_YOUR TASK:_
Repeat word for word, please, only the lines from the one that includes "- rewrite (proj2 (Nat.leb_gt" through the final line of the data.

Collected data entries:
(** C5 (the code departs from it): the manifest records the empty
    string as the version of unit [a] and the desired key ["a:"] asks
    for that same version, yet the unit file is written.  The first
    disjunct of line 137, [!machineVersions[master]], is there for a
    pack that "doesn't have this master" (comment of lines 135-136); it
    is a truthiness test, and a recorded empty string is falsy. *)
Lemma C5_recorded_empty_version_is_rewritten :
  let old := PackageJson.Make None ["a"] [("a", EmptyString)] in
  let s := boot "/app" None (Some {["p" := Dir {["package.json" := Json old]}]}) in
  Js.get (PackageJson.machineVersions old) (master_of "a:") = Some EmptyString ∧
  version_of "a:" = Some EmptyString ∧
  trace (each_machine false "p" old (NewPackageJson.Make None [] [])
           ("a:", Example.u1) s).2 =
    [Write UnitFile "/app/node_modules/yarr/node_machines/p/a.js" (render Example.u1)].
Proof. vm_compute. repeat split; reflexivity. Qed.

(** What line 137 makes of a completed pass over a pack: the unit
    files written are those of the desired entries for which the test
    holds ([rewritten]), each written once per entry and in order. *)
Lemma unit_writes_follow_the_version_test
    (export : bool) (data : document) (p : string) (j : nat)
    (spec : PackSpec.t) (old : PackageJson.t) (s s' : state) :
  Js.get data p = Some spec →
  (loadPackageJson export p s).1 = Ok old →
  each_pack export data p j s = (Ok (), s') →
  ∃ evs, trace s' = trace s ++ evs ∧
    filter (λ e, is_write UnitFile e = true) evs =
    map (λ entry, Write UnitFile (full_path export [p; master_of entry.1 +:+ ".js"] s)
                        (render entry.2))
        (filter (λ entry, rewritten old entry.1) (PackSpec.machines spec)).
Proof.
  intros Hget Hold Hrun.
  destruct (root export s) as [t|] eqn:Hroot.
  - destruct (each_pack_ok _ _ _ _ _ _ _ _ Hget Hroot Hrun)
      as (d & old' & evs & t_u & Hd & Hold' & Hevs & Hl & Hp & ->).
    rewrite (loaded_manifest _ _ _ _ _ Hroot Hd), Hold' in Hold.
    injection Hold as ->.
    eexists. split; [apply pack_outcome_trace|].
    rewrite !filter_app.
    rewrite (filter_none _ evs).
    2:{ eapply Forall_impl; [done|]. intros [] [? | ?]; done. }
    rewrite (filter_none _ (if decide _ then _ else _)).
    2:{ case_decide; repeat constructor; done. }
    rewrite app_nil_r. cbn [app].
    rewrite filter_all.
    2:{ apply Forall_forall. intros e [f [-> _]]%list_elem_of_fmap. done. }
    unfold unit_writes. rewrite map_map.
    rewrite (list_filter_iff _ (λ entry, rewritten old entry.1)
               (PackSpec.machines spec)) by (intros; apply replace_it_rewritten).
    done.
  - destruct (each_pack_no_root _ _ _ _ _ _ _ Hget Hroot Hrun) as (Hc & ->).
    exists []. destruct (done_fs j None s) as (_ & _ & _ & ->).
    split; [by rewrite app_nil_r|].
    apply (f_equal PackageJson.machines) in Hc. simpl in Hc.
    unfold candidate in Hc. rewrite candidate_machines in Hc. simpl in Hc.
    destruct (PackSpec.machines spec); [done|discriminate].
Qed.

(** ** Loading the manifest *)

(** C7 (as stated, refuted): for a pack directory without package.json
    the manifest used has no [dependencies] property at all, it is not
    the one with an empty dependencies mapping; the difference shows when
    a pack with no units and [dependencies: {}] is reconciled in a new
    directory: its candidate prints like the documented empty manifest,
    yet package.json and index.js are written and an install is queued. *)
Lemma C7_synthesized_manifest_has_no_dependencies :
  let s := boot "/app" None (Some {["p" := Dir ∅]}) in
  let D : document := [("p", PackSpec.Make [] (Some []))] in
  (loadPackageJson false "p" s).1 = Ok (PackageJson.Make None [] []) ∧
  PackageJson.Make None [] [] ≠ documented_empty_manifest ∧
  stringify_new (candidate (PackSpec.Make [] (Some []))) = documented_empty_manifest ∧
  trace (each_pack false D "p" 0 (new_join 1 None s)).2 =
    [Write ManifestFile "/app/node_modules/yarr/node_machines/p/package.json"
       (Json documented_empty_manifest);
     Write IndexFile "/app/node_modules/yarr/node_machines/p/index.js" index_js;
     Push "/app/node_modules/yarr/node_machines/p"].
Proof. vm_compute. repeat split; try reflexivity. discriminate. Qed.

(** C7 (amended): when package.json is absent ([readFileSync] fails with
    ENOENT) loading is not an error: it yields the manifest
    [{machinepack: {machines: [], machineVersions: {}}}], which has no
    [dependencies] property, an empty machines list and an empty
    machineVersions mapping, and leaves the state as it was. *)
Theorem C7_absent_manifest_is_replaced_by_empty_one
    (export : bool) (machineDir : string) (s : state) :
  (readFileSync export [machineDir; "package.json"] s).1 = Throw ENOENT →
  loadPackageJson export machineDir s = (Ok (PackageJson.Make None [] []), s).
Proof.
  unfold loadPackageJson, try_catch, bind.
  destruct (readFileSync export [machineDir; "package.json"] s) as [[c|e] s1] eqn:Hread;
    simpl; [done|].
  intros [= ->]. rewrite decide_True by done.
  unfold readFileSync in Hread. repeat case_match; by simplify_eq.
Qed.

Lemma C7_absent_manifest_is_replaced_by_empty_one_witness :
  loadPackageJson false "packA" Example.empty_cache =
    (Ok (PackageJson.Make None [] []), Example.empty_cache).
Proof.
  apply (C7_absent_manifest_is_replaced_by_empty_one false "packA" Example.empty_cache).
  vm_compute. reflexivity.
Defined.

(** ** Scheduling: the join of [async.each] and the queue *)

Section Join.

Lemma sched_emit_list evs s : sched (emit_list evs s) = sched s.
Proof. done. Qed.

Lemma sched_root export r s : sched (with_root export r s) = sched s.
Proof. by destruct export. Qed.

Lemma done_sched_congr j err s1 s2 :
  sched s1 = sched s2 → sched (done j err s1) = sched (done j err s2).
Proof.
  unfold sched. intros [= Hm Ht Hr Hi Hj Hc].
  unfold done, invoke. rewrite Hj.
  destruct (joins s2 !! j) as [jn|]; [|congruence].
  destruct err.
  - destruct (callback jn); simpl; congruence.
  - case_match; destruct (callback jn); simpl; congruence.
Qed.

(** [done()] on a join that is not complete yet. *)
Lemma done_ok_sched j s n c cb :
  joins s !! j = Some (Join n c cb) →
  sched (done j None s) =
    (maintenance s, tasks s, running s, immediates s,
     <[j := Join n (S c) cb]> (joins s),
     calls s ++ (if decide (n ≤ S c) then invoked cb None else [])).
Proof.
  intros Hj. unfold done. rewrite Hj. cbn [total completed callback].
  destruct (decide (n ≤ S c)) as [Hle|Hgt].
  - rewrite (proj2 (Nat.leb_le _ _) Hle). unfold sched, invoke, invoked.
    destruct cb; simpl; [done|]. by rewrite app_nil_r.
  - rewrite (proj2 (Nat.leb_gt _ _)) by lia. unfold sched. simpl.
    by rewrite app_nil_r.
Qed.

(** [done(err)]: the error goes to the callback, which becomes a no-op. *)
Lemma done_err_sched j s n c cb e :
  joins s !! j = Some (Join n c cb) →
  sched (done j (Some e) s) =
    (maintenance s, tasks s, running s, immediates s,
     <[j := Join n c None]> (joins s),
     calls s ++ invoked cb (Some e)).
Proof.
  intros Hj. unfold done. rewrite Hj. cbn [total completed callback].
  unfold sched, invoke, invoked. destruct cb; simpl; [done|].
  by rewrite app_nil_r.
Qed.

_RESPONSE AREA:_
  - rewrite (proj2 (Nat.leb_gt _ _)) by lia. unfold sched. simpl.
    by rewrite app_nil_r.
Qed.

(** [done(err)]: the error goes to the callback, which becomes a no-op. *)
Lemma done_err_sched j s n c cb e :
  joins s !! j = Some (Join n c cb) →
  sched (done j (Some e) s) =
    (maintenance s, tasks s, running s, immediates s,
     <[j := Join n c None]> (joins s),
     calls s ++ invoked cb (Some e)).
Proof.
  intros Hj. unfold done. rewrite Hj. cbn [total completed callback].
  unfold sched, invoke, invoked. destruct cb; simpl; [done|].
  by rewrite app_nil_r.
Qed.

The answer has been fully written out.